# Problem details:
Each line of the entries, from the first to the line containing "scoreL, scoreR *)", is to be transcribed exactly as it stands; include no other lines.
(Beginning of Record set)
Record Ball : Type := mkBall {
  ball_x : Q;
  ball_y : Q;
  ball_dx : Q;
  ball_dy : Q;
  ball_speed : Q
}.

Record GameState : Type := mkGameState {
  ball : Ball;
  paddleLeftY : Q;
  paddleRightY : Q;
  scoreLeft : Z;
  scoreRight : Z;
  isRunning : bool;
  isGameOver : bool;
  winner : option string;
  mode : Mode
}.

Record NetworkState : Type := mkNetworkState {
  net_ball : Ball;
  pLeft : Q;
  pRight : Q;
  sLeft : Z;
  sRight : Z
}.

(** Messages exchanged over the peer connection ([data.type]). *)
Inductive Message : Type :=
| STATE (state : NetworkState)
| INPUT (y : Q)
| SOUND (sound : SoundType)
| OVER (winnerName : string)
| NICKNAME (name : string).

(** What a function does besides writing to [gameState.current]. *)
Inductive Effect : Type :=
| Play (t : SoundType)                 (* playSound(t) *)
| Send (m : Message)                   (* connRef.current.send(m) *)
| SetScores (scoreL scoreR : Z)        (* setUiState: scoreL, scoreR *)
| SetGameOver (winnerName : string)    (* setUiState: gameStatus 'GAME_OVER' *)
| SetPlaying                           (* setUiState: gameStatus 'PLAYING' *)
| SetRemoteNickname (name : string).   (* setUiState: remoteNickname *)

(** A rectangle [{x, y, w, h}]. *)
Record Rect : Type := mkRect { rect_x : Q; rect_y : Q; rect_w : Q; rect_h : Q }.

(** ** Field assignments on the mutable records *)

Definition set_ball_x (v : Q) (b : Ball) : Ball :=
  mkBall v (ball_y b) (ball_dx b) (ball_dy b) (ball_speed b).
Definition set_ball_y (v : Q) (b : Ball) : Ball :=
  mkBall (ball_x b) v (ball_dx b) (ball_dy b) (ball_speed b).
Definition set_ball_dx (v : Q) (b : Ball) : Ball :=
  mkBall (ball_x b) (ball_y b) v (ball_dy b) (ball_speed b).
Definition set_ball_dy (v : Q) (b : Ball) : Ball :=
  mkBall (ball_x b) (ball_y b) (ball_dx b) v (ball_speed b).
Definition set_ball_speed (v : Q) (b : Ball) : Ball :=
  mkBall (ball_x b) (ball_y b) (ball_dx b) (ball_dy b) v.

Definition set_ball (b : Ball) (s : GameState) : GameState :=
  mkGameState b (paddleLeftY s) (paddleRightY s) (scoreLeft s) (scoreRight s)
              (isRunning s) (isGameOver s) (winner s) (mode s).
Definition set_paddleLeftY (v : Q) (s : GameState) : GameState :=
  mkGameState (ball s) v (paddleRightY s) (scoreLeft s) (scoreRight s)
              (isRunning s) (isGameOver s) (winner s) (mode s).
Definition set_paddleRightY (v : Q) (s : GameState) : GameState :=
  mkGameState (ball s) (paddleLeftY s) v (scoreLeft s) (scoreRight s)
              (isRunning s) (isGameOver s) (winner s) (mode s).
Definition set_scoreLeft (v : Z) (s : GameState) : GameState :=
  mkGameState (ball s) (paddleLeftY s) (paddleRightY s) v (scoreRight s)
              (isRunning s) (isGameOver s) (winner s) (mode s).
Definition set_scoreRight (v : Z) (s : GameState) : GameState :=
  mkGameState (ball s) (paddleLeftY s) (paddleRightY s) (scoreLeft s) v
              (isRunning s) (isGameOver s) (winner s) (mode s).

(** ** Threading of state and effects

    A command maps the record to the new record and the effects it
    raised; [c1 ;; c2] runs [c1], then [c2] on the record [c1] left. *)

Definition Cmd : Type := GameState -> GameState * list Effect.

Definition skip : Cmd := fun s => (s, []).
Definition assign (f : GameState -> GameState) : Cmd := fun s => (f s, []).
Definition emit (f : GameState -> list Effect) : Cmd := fun s => (s, f s).
Definition seq (c1 c2 : Cmd) : Cmd :=
  fun s => let (s1, e1) := c1 s in let (s2, e2) := c2 s1 in (s2, e1 ++ e2).
Definition when (c : GameState -> bool) (body : Cmd) : Cmd :=
  fun s => if c s then body s else skip s.

Notation "c1 ;; c2" := (seq c1 c2) (at level 61, right associativity).

(** The record a command leaves, and the effects it raises. *)
Definition after (c : Cmd) (s : GameState) : GameState := fst (c s).
Definition effects (c : Cmd) (s : GameState) : list Effect := snd (c s).

(** ** The game logic *)

Section Engine.

(** What the closures of the component see besides [gameState]: the two
    display names ([localNickname] and [uiState.remoteNickname]) and the
    peer connection.  [conn = None] is [connRef.current === null];
    [Some o] is a connection whose [open] flag is [o].  The names are
    those of the render that created the closure: a later
    [setUiState] (the effect [SetRemoteNickname]) does not change them. *)
Variable localNickname : string.
Variable remoteNickname : string.
Variable conn : option bool.

Definition connOpen : bool :=
  match conn with Some o => o | None => false end.
Definition connPresent : bool :=
  match conn with Some _ => true | None => false end.

(** [handleNetworkState].  [Math.sqrt(d2) > 50] is decided on the
    squared distance: for [d2 >= 0], [sqrt d2 > 50] exactly when
    [d2 > 2500] (see [snap_threshold_squared]). *)
Definition dist2 (b nb : Ball) : Q :=
  (ball_x b - ball_x nb) * (ball_x b - ball_x nb)
  + (ball_y b - ball_y nb) * (ball_y b - ball_y nb).

Definition reconcileBall (b nb : Ball) : Ball :=
  let b :=
    if dist2 b nb >? 50 * 50 then
      set_ball_y (ball_y nb) (set_ball_x (ball_x nb) b)
    else
      let b := set_ball_x (ball_x b + (ball_x nb - ball_x b) * 0.5) b in
      set_ball_y (ball_y b + (ball_y nb - ball_y b) * 0.5) b in
  set_ball_dy (ball_dy nb) (set_ball_dx (ball_dx nb) b).

Definition handleNetworkState (netState : NetworkState) : Cmd :=
  assign (set_scoreLeft (sLeft netState)) ;;
  assign (set_scoreRight (sRight netState)) ;;
  assign (set_paddleLeftY (pLeft netState)) ;;
  assign (fun s => set_ball (reconcileBall (ball s) (net_ball netState)) s) ;;
  emit (fun s => [SetScores (scoreLeft s) (scoreRight s)]).

Definition sendHostUpdate : Cmd :=
  emit (fun s =>
    if connOpen then
      [Send (STATE (mkNetworkState (ball s) (paddleLeftY s) (paddleRightY s)
                                   (scoreLeft s) (scoreRight s)))]
    else []).

Definition sendClientInput : Cmd :=
  emit (fun s => if connOpen then [Send (INPUT (paddleRightY s))] else []).

Definition sendSound (t : SoundType) : Cmd :=
  emit (fun s =>
    Play t :: (if Mode_eqb (mode s) HOST && connOpen then [Send (SOUND t)] else [])).

(** [resetBall]; [rnd] is the value of its [Math.random()]. *)
Definition resetBall (winnerSide : Side) (rnd : Q) : Cmd :=
  assign (fun s =>
    let b := set_ball_x (GAME_WIDTH / 2 - BALL_SIZE / 2) (ball s) in
    let b := set_ball_y (GAME_HEIGHT / 2 - BALL_SIZE / 2) b in
    let b := set_ball_speed INITIAL_BALL_SPEED b in
    let directionX : Q := match winnerSide with Left => 1 | Right => -1 end in
    let directionY : Q := if rnd >? 0.5 then 1 else -1 in
    let b := set_ball_dx (directionX * ball_speed b) b in
    let b := set_ball_dy (directionY * (ball_speed b * 0.75)) b in
    set_ball b s).

(** [endGame]. *)
Definition endGame (winnerName : string) : Cmd :=
  assign (fun s =>
    mkGameState (ball s) (paddleLeftY s) (paddleRightY s) (scoreLeft s)
                (scoreRight s) false true (Some winnerName) (mode s)) ;;
  emit (fun _ => [SetGameOver winnerName]) ;;
  emit (fun s =>
    if Mode_eqb (mode s) HOST && connPresent then [Send (OVER winnerName)] else []) ;;
  emit (fun _ => [Play GAME_OVER]).

(** [checkWinCondition]. *)
Definition checkWinCondition : Cmd :=
  emit (fun s => [SetScores (scoreLeft s) (scoreRight s)]) ;;
  fun s =>
    if (scoreLeft s >=? WINNING_SCORE)%Z then
      endGame (if Mode_eqb (mode s) CLIENT then remoteNickname else localNickname) s
    else if (scoreRight s >=? WINNING_SCORE)%Z then
      endGame (if Mode_eqb (mode s) CLIENT then localNickname else remoteNickname) s
    else skip s.

(** The AI opponent of [update] (only when [mode === 'SINGLE']). *)
Definition aiControl : Cmd :=
  when (fun s => Mode_eqb (mode s) SINGLE)
    (fun s =>
       let targetY := ball_y (ball s) - PADDLE_HEIGHT / 2 in
       (assign (fun s =>
          if targetY >? paddleRightY s + 10 then
            set_paddleRightY (paddleRightY s + COMPUTER_SPEED) s
          else if targetY <? paddleRightY s - 10 then
            set_paddleRightY (paddleRightY s - COMPUTER_SPEED) s
          else s) ;;
        assign (fun s =>
          set_paddleRightY
            (Math_max 0 (Math_min (GAME_HEIGHT - PADDLE_HEIGHT) (paddleRightY s))) s)) s).

(** [state.ball.x += state.ball.dx; state.ball.y += state.ball.dy]. *)
Definition moveBall : Cmd :=
  assign (fun s => set_ball (set_ball_x (ball_x (ball s) + ball_dx (ball s)) (ball s)) s) ;;
  assign (fun s => set_ball (set_ball_y (ball_y (ball s) + ball_dy (ball s)) (ball s)) s).

Definition hitsWall (s : GameState) : bool :=
  (ball_y (ball s) <=? 0) || (ball_y (ball s) + BALL_SIZE >=? GAME_HEIGHT).

Definition wallCollision : Cmd :=
  when hitsWall
    (assign (fun s => set_ball (set_ball_dy (ball_dy (ball s) * -1) (ball s)) s) ;;
     assign (fun s =>
       set_ball (set_ball_y (if ball_y (ball s) <=? 0 then 0 else GAME_HEIGHT - BALL_SIZE)
                            (ball s)) s) ;;
     sendSound WALL_HIT).

(** The overlap test of [update], the same for both paddles. *)
Definition overlaps (ballRect paddle : Rect) : bool :=
  (rect_x ballRect <? rect_x paddle + rect_w paddle) &&
  (rect_x ballRect + rect_w ballRect >? rect_x paddle) &&
  (rect_y ballRect <? rect_y paddle + rect_h paddle) &&
  (rect_y ballRect + rect_h ballRect >? rect_y paddle).

Definition hitPoint (ballRect paddle : Rect) : Q :=
  rect_y ballRect + rect_h ballRect / 2 - (rect_y paddle + rect_h paddle / 2).

(** The body of the left-paddle branch, on the ball. *)
Definition hitLeft (ballRect paddleLeft : Rect) (b : Ball) : Ball :=
  let b := set_ball_dx (Math_abs (ball_dx b)) b in
  let b := set_ball_dy ((hitPoint ballRect paddleLeft / (rect_h paddleLeft / 2)) * 10) b in
  if ball_speed b <? MAX_BALL_SPEED then
    let b := set_ball_speed (ball_speed b + 0.5) b in
    set_ball_dx (ball_speed b) b
  else b.

(** The body of the right-paddle branch, on the ball. *)
Definition hitRight (ballRect paddleRight : Rect) (b : Ball) : Ball :=
  let b := set_ball_dx (- Math_abs (ball_dx b)) b in
  let b := set_ball_dy ((hitPoint ballRect paddleRight / (rect_h paddleRight / 2)) * 10) b in
  if ball_speed b <? MAX_BALL_SPEED then
    let b := set_ball_speed (ball_speed b + 0.5) b in
    set_ball_dx (- ball_speed b) b
  else b.

Definition paddleLeftRect (s : GameState) : Rect :=
  mkRect PADDLE_OFFSET (paddleLeftY s) PADDLE_WIDTH PADDLE_HEIGHT.
Definition paddleRightRect (s : GameState) : Rect :=
  mkRect (GAME_WIDTH - PADDLE_OFFSET - PADDLE_WIDTH) (paddleRightY s) PADDLE_WIDTH PADDLE_HEIGHT.
Definition ballRectOf (s : GameState) : Rect :=
  mkRect (ball_x (ball s)) (ball_y (ball s)) BALL_SIZE BALL_SIZE.

(** The three rectangles are built once, before the two tests. *)
Definition paddleCollisions : Cmd :=
  fun s =>
    let paddleLeft := paddleLeftRect s in
    let paddleRight := paddleRightRect s in
    let ballRect := ballRectOf s in
    (when (fun _ => overlaps ballRect paddleLeft)
       (assign (fun s => set_ball (hitLeft ballRect paddleLeft (ball s)) s) ;;
        sendSound PADDLE_HIT) ;;
     when (fun _ => overlaps ballRect paddleRight)
       (assign (fun s => set_ball (hitRight ballRect paddleRight (ball s)) s) ;;
        sendSound PADDLE_HIT)) s.

Definition scoring (rnd : Q) : Cmd :=
  fun s =>
    if ball_x (ball s) <? 0 then
      (assign (fun s => set_scoreRight (scoreRight s + 1)%Z s) ;;
       sendSound SCORE_ENEMY ;;
       checkWinCondition ;;
       resetBall Right rnd) s
    else if ball_x (ball s) >? GAME_WIDTH then
      (assign (fun s => set_scoreLeft (scoreLeft s + 1)%Z s) ;;
       sendSound SCORE_PLAYER ;;
       checkWinCondition ;;
       resetBall Left rnd) s
    else skip s.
(End of Record set)
# Your response:
Record Ball : Type := mkBall {
  ball_x : Q;
  ball_y : Q;
  ball_dx : Q;
  ball_dy : Q;
  ball_speed : Q
}.

Record GameState : Type := mkGameState {
  ball : Ball;
  paddleLeftY : Q;
  paddleRightY : Q;
  scoreLeft : Z;
  scoreRight : Z;
  isRunning : bool;
  isGameOver : bool;
  winner : option string;
  mode : Mode
}.

Record NetworkState : Type := mkNetworkState {
  net_ball : Ball;
  pLeft : Q;
  pRight : Q;
  sLeft : Z;
  sRight : Z
}.

(** Messages exchanged over the peer connection ([data.type]). *)
Inductive Message : Type :=
| STATE (state : NetworkState)
| INPUT (y : Q)
| SOUND (sound : SoundType)
| OVER (winnerName : string)
| NICKNAME (name : string).

(** What a function does besides writing to [gameState.current]. *)
Inductive Effect : Type :=
| Play (t : SoundType)                 (* playSound(t) *)
| Send (m : Message)                   (* connRef.current.send(m) *)
| SetScores (scoreL scoreR : Z)        (* setUiState: scoreL, scoreR *)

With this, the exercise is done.